Analysts say the so-called Economic Cooperation Strategy will pry open doors for Thai companies, particularly in Myanmar where vast energy reserves are coveted by Thailand to power its auto, electronics and textiles factories.

Myanmar awarded two offshore blocks to Thailand's PTT Exploration and Production PCL on Wednesday. Thailand also agreed to help Myanmar develop its downstream gas sector, everything from pipelines to petrochemical plants.

"The zone reportedly will foster a high degree of economic dependence on Thailand for the three countries, solidifying Bangkok as the preeminent political power in peninsular Southeast Asia," Strategic Forecasting said in a report.

Thaksin has been touted as Southeast Asia's next leader following the retirement of Malaysian Prime Minister Mahathir Mohamad last month.

While Thailand stands to gain the most, closer ties will relieve pressure on neighbors shunned by the West.

"Myanmar and Laos will benefit greatly from being able to circumvent current or future trade sanctions imposed by the United States and Europe by running its commodities and finished goods through Thailand," said Strategic Forecasting.

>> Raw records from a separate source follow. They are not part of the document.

(* ===== verification/ResponseErrors.v ===== *)
(** * Failed requests as messages of the interface

    [internal/service/frontend/renop-html/js/response-errors.js]: the stable error codes and
    statuses with their messages, the bounded read of the body of a failed response,
    the message shown, and the error that carries it. The response, its stream and
    the decoder are the platform's. *)

From S2P Require Import Prelude JsText JsValue I18nUtil I18n.

(** ** The decoder of the platform

    [TextDecoder] decodes a text in pieces: feeding the bytes at once or piece by
    piece gives the same text. *)
Class TextDecoder := {
  dstate : Type;
  fresh : dstate;
  (** [decoder.decode(bytes, {stream: true})] *)
  decode : dstate → list ascii → dstate * jsstring;
  (** [decoder.decode()] *)
  decode_end : dstate → jsstring;
  decode_nil : ∀ d, decode d [] = (d, []);
  decode_app : ∀ d b1 b2,
    decode d (b1 ++ b2) =
    ((decode (decode d b1).1 b2).1, (decode d b1).2 ++ (decode (decode d b1).1 b2).2)
}.

(** The text of a whole sequence of bytes. *)
Definition decode_all `{TextDecoder} (bytes : list ascii) : jsstring :=
  (decode fresh bytes).2 ++ decode_end (decode fresh bytes).1.

Definition MAX_ERROR_BODY_BYTES : Z := 2048.

Definition commonErrorCodeKeys : list (jsstring * jsstring) :=
  [ pair "captcha_required" "captcha.complete";
    pair "captcha_invalid" "captcha.failed";
    pair "captcha_unavailable" "captcha.unavailable";
    pair "captcha_changed" "captcha.changed";
    pair "captcha_cookies_required" "captcha.cookiesRequired";
    pair "captcha_settings_invalid" "captcha.settingsInvalid";
    pair "captcha_settings_save_failed" "captcha.settingsSaveFailed";
    pair "legal_consent_required" "legal.consentRequired";
    pair "legal_settings_invalid" "legal.invalid";
    pair "legal_settings_save_failed" "legal.saveFailed";
    pair "oauth_invalid" "oauth.failed";
    pair "oauth_unavailable" "oauth.failed";
    pair "oauth_last_login_method" "oauth.onlyLogin";
    pair "oauth_settings_invalid" "oauth.settingsInvalid";
    pair "oauth_settings_save_failed" "oauth.failed";
    pair "registration_disabled" "registration.disabled";
    pair "registration_ip_limited" "registration.ipLimited";
    pair "registration_cooldown" "registration.cooldown";
    pair "registration_pending" "registration.pending";
    pair "registration_invalid" "registration.invalid";
    pair "registration_unavailable" "registration.unavailable";
    pair "registration_username_conflict" "registration.usernameConflict";
    pair "registration_identity_linked" "registration.identityLinked";
    pair "registration_settings_invalid" "registration.settingsInvalid";
    pair "registration_settings_save_failed" "registration.unavailable";
    pair "MFA_REQUIRED" "mfa.loginHint";
    pair "MFA_PRIMARY_REQUIRED" "mfa.primaryRequired";
    pair "MFA_INVALID" "mfa.invalid";
    pair "MFA_UNAVAILABLE" "mfa.unavailable";
    pair "MFA_REAUTH_REQUIRED" "mfa.reauth";
    pair "cache_settings_invalid" "cache.invalid";
    pair "cache_settings_save_failed" "cache.saveFailed";
    pair "cache_connection_failed" "cache.testFailed";
    pair "mail_settings_invalid" "mail.invalid";
    pair "mail_settings_save_failed" "mail.requestFailed";
    pair "mail_request_invalid" "mail.invalid";
    pair "mail_unavailable" "mail.requestFailed";
    pair "mail_status_unavailable" "mail.requestFailed";
    pair "mail_disabled" "mail.disabled";
    pair "mail_manual_rate_limited" "mail.rateLimited";
    pair "mail_queue_full" "mail.queueFull";
    pair "mail_no_account" "mail.noAccount";
    pair "mail_recipient_blocked" "mail.recipientBlocked";
    pair "ACCOUNT_BANNED" "login.accountBanned";
    pair "LOG_FILTER_INVALID" "audit.invalidFilter";
    pair "ACCOUNT_DELETED" "login.accountDeleted";
    pair "ACCOUNT_RETIREMENT_BLOCKED" "profile.retireBlockedHint";
    pair "ACCOUNT_RETIREMENT_CONFIRMATION" "profile.retireConfirmationMismatch";
    pair "ACCOUNT_BAN_INVALID" "users.banInvalid";
    pair "ACCOUNT_BAN_SELF" "users.banSelf";
    pair "ACCOUNT_BAN_PROTECTED" "users.banProtected";
    pair "ACCOUNT_BAN_IP_UNKNOWN" "users.banIPUnknown";
    pair "IP_BANNED" "login.ipBanned";
    pair "ACCOUNT_EMAIL_CONFLICT" "profile.privateEmailConflict";
    pair "ACCOUNT_LOCALE_INVALID" "profile.languageSaveFailed";
    pair "ACCOUNT_EMAIL_PROOF_REQUIRED" "profile.providerEmailUnverified";
    pair "ACCOUNT_EMAIL_LIMIT" "profile.emailAliasLimit";
    pair "ACCOUNT_EMAIL_PRIMARY" "profile.primaryEmailRequired";
    pair "ACCOUNT_EMAIL_INVALID" "profile.privateEmailInvalid";
    pair "ACCOUNT_EMAIL_CODE_INVALID" "login.emailCodeInvalid";
    pair "ACCOUNT_LAST_LOGIN_METHOD" "profile.passwordLoginNeedsAlternative";
    pair "ACCOUNT_PASSWORD_NOT_CONFIGURED" "profile.passwordLoginNotConfigured";
    pair "API_TOKEN_INVALID" "profile.apiTokenCreateFailed";
    pair "API_TOKEN_LIMIT" "profile.apiTokenLimitReached";
    pair "API_TOKEN_NAME_CONFLICT" "profile.apiTokenNameConflict";
    pair "GITHUB_LAST_LOGIN_METHOD" "profile.githubOnlyLogin";
    pair "MAVEN_USER_NOT_FOUND" "maven.userNotFound";
    pair "package_deprecated" "package.deprecationNotice";
    pair "resource_locked" "resourceLock.blocked";
    pair "review_pending" "package.reviewPending";
    pair "maven_domain_closed" "maven.domainClosedError";
    pair "maven_domain_locked" "maven.domainLockedError";
    pair "maven_domain_review_pending" "maven.domainReviewPending";
    pair "maven_claim_review_invalid" "maven.claimReviewInvalid";
    pair "publication_file_quota" "publicationQuota.fileExceeded";
    pair "publication_byte_quota" "publicationQuota.byteExceeded";
    pair "publication_count_quota" "publicationQuota.countExceeded";
    pair "repository_migration_pending_gpg" "repos.migrationPendingGpg";
    pair "repository_migration_pending_review" "repos.migrationPendingReview";
    pair "repository_pending_review" "repos.pendingReviewMutation" ].
(** ** A parser that obeys the law *)

Definition split_or (c : ascii) (s : jsstring) : jsstring * jsstring := default (s, []) (splitFirst c s).

Definition simple_URL (s : jsstring) : option url :=
  match indexOf s "://" with
  | None => None
  | Some i =>
      match splitFirst "@" (drop (i + 3) s) with
      | None => None
      | Some (cred, r1) =>
          let '(u, pw) := split_or ":" cred in
          let '(h, r2) := split_or ":" r1 in
          let '(port, r3) := split_or "/" r2 in
          let '(d, q) := split_or "?" r3 in
          Some {| username := u; url_password := pw; hostname := h; url_port := port;
                  pathname := js "/" ++ (if existsb (eqs d) dot_segments then [] else d); search := params_suffix q |}
      end
  end.

Lemma split_or_app c a b : c ∉ a → split_or c (a ++ c :: b) = (a, b).
Proof. intros. unfold split_or. by rewrite splitFirst_app. Qed.

Lemma split_or_None c a : c ∉ a → split_or c a = (a, []).
Proof. intros. unfold split_or. by rewrite splitFirst_None. Qed.

Lemma chars_exclude (f : ascii → bool) c s : f c = false → Forall (λ c, f c = true) s → c ∉ s.
Proof. intros Hf H Hin. rewrite Forall_forall in H. specialize (H c Hin). congruence. Qed.

Lemma simple_URL_parts scheme u pw h port d q :
  scheme ∈ [js "postgres"; js "clickhouse"] →
  Forall (λ c, component_char c = true) u → Forall (λ c, component_char c = true) pw →
  Forall (λ c, host_char c = true) h → Forall (λ c, is_digit c = true) port →
  Forall (λ c, component_char c = true) d → d ∉ dot_segments →
  simple_URL (scheme ++ js "://" ++ authority u pw h port ++ js "/" ++ d ++ params_suffix q) =
  Some {| username := u; url_password := pw; hostname := h; url_port := port;
          pathname := js "/" ++ d; search := params_suffix q |}.
Proof.
  intros Hs Hu Hpw Hh Hp Hd Hdot.
  assert (Hseg : existsb (eqs d) dot_segments = false).
  { apply not_true_iff_false. rewrite existsb_elem. by intros (e & He & <-%eqs_true). }
  set (rest := authority u pw h port ++ js "/" ++ d ++ params_suffix q).
  assert (Hdrop : ∃ i, indexOf (scheme ++ js "://" ++ rest) (js "://") = Some i ∧
                       drop (i + 3) (scheme ++ js "://" ++ rest) = rest).
  { apply elem_of_cons in Hs as [->|Hs%list_elem_of_singleton]; [exists 8; by split|].
    subst scheme. exists 10. by split. }
  destruct Hdrop as (i & Hi & Hdrop). unfold simple_URL. rewrite Hi, Hdrop. clear Hi Hdrop.
  assert (Hcred : splitFirst "@" rest =
    Some (u ++ when (truthy pw) ((":")%char :: pw),
          h ++ (":")%char :: port ++ ("/")%char :: d ++ params_suffix q)).
  { unfold rest, authority.
    rewrite <- (splitFirst_app "@" (u ++ when (truthy pw) ((":")%char :: pw))).
    - f_equal. rewrite <- !app_assoc. reflexivity.
    - apply not_elem_of_app. split; [by eapply (chars_exclude component_char)|].
      unfold when. case_match; [|apply not_elem_of_nil]. apply not_elem_of_cons.
      split; [done|by eapply (chars_exclude component_char)]. }
  rewrite Hcred.
  assert (split_or ":" (u ++ when (truthy pw) ((":")%char :: pw)) = (u, pw)) as ->.
  { destruct pw as [|c r]; cbn [truthy when].
    - rewrite app_nil_r. apply split_or_None. by eapply (chars_exclude component_char).
    - apply split_or_app. by eapply (chars_exclude component_char). }
  rewrite split_or_app by (by eapply (chars_exclude host_char)).
  rewrite split_or_app by (by eapply (chars_exclude is_digit)).
  unfold params_suffix at 1. destruct q as [|c r]; cbn [truthy when].
  - rewrite app_nil_r, split_or_None by (by eapply (chars_exclude component_char)). by rewrite Hseg.
  - change (js "?" ++ c :: r) with (("?")%char :: c :: r).
    rewrite split_or_app by (by eapply (chars_exclude component_char)). by rewrite Hseg.
Qed.

#[local] Instance simple_parser : URLParser.
Proof.
  refine {| new_URL := simple_URL |}. intros. apply simple_URL_parts; try done.
  by apply port_ok_digits.
Defined.

Lemma url_roundtrip_witness :
  let d := {| user := "ren@op"; password := "p:w/?"; host := "db.local"; port := "5433";
              database := "packages/1"; params := "sslmode=require" |} in
  (params d ≠ [] → parsePostgresDsn (Some (formatPostgresDsn d)) = Parsed d) ∧
  parseClickHouseDsn (Some (formatClickHouseDsn d)) = Parsed d.
Proof.
  apply (@url_roundtrip simple_parser). unfold url_ok. cbn [user host port database params].
  apply (bool_decide_unpack _). vm_compute. exact I.
Defined.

The promise of loans to Myanmar is a practical example of Thaksin's "constructive engagement" policy he says will draw the once wealthy, now poor country towards democracy.

Thaksin scorns U.S. and European sanctions on Myanmar as an non-Asian way of dealing with an Asian problem.

The United States and the EU have tightened sanctions since Myanmar's generals detained democracy icon Aung San Suu Kyi after a violent clash between her supports and government backers on May 30.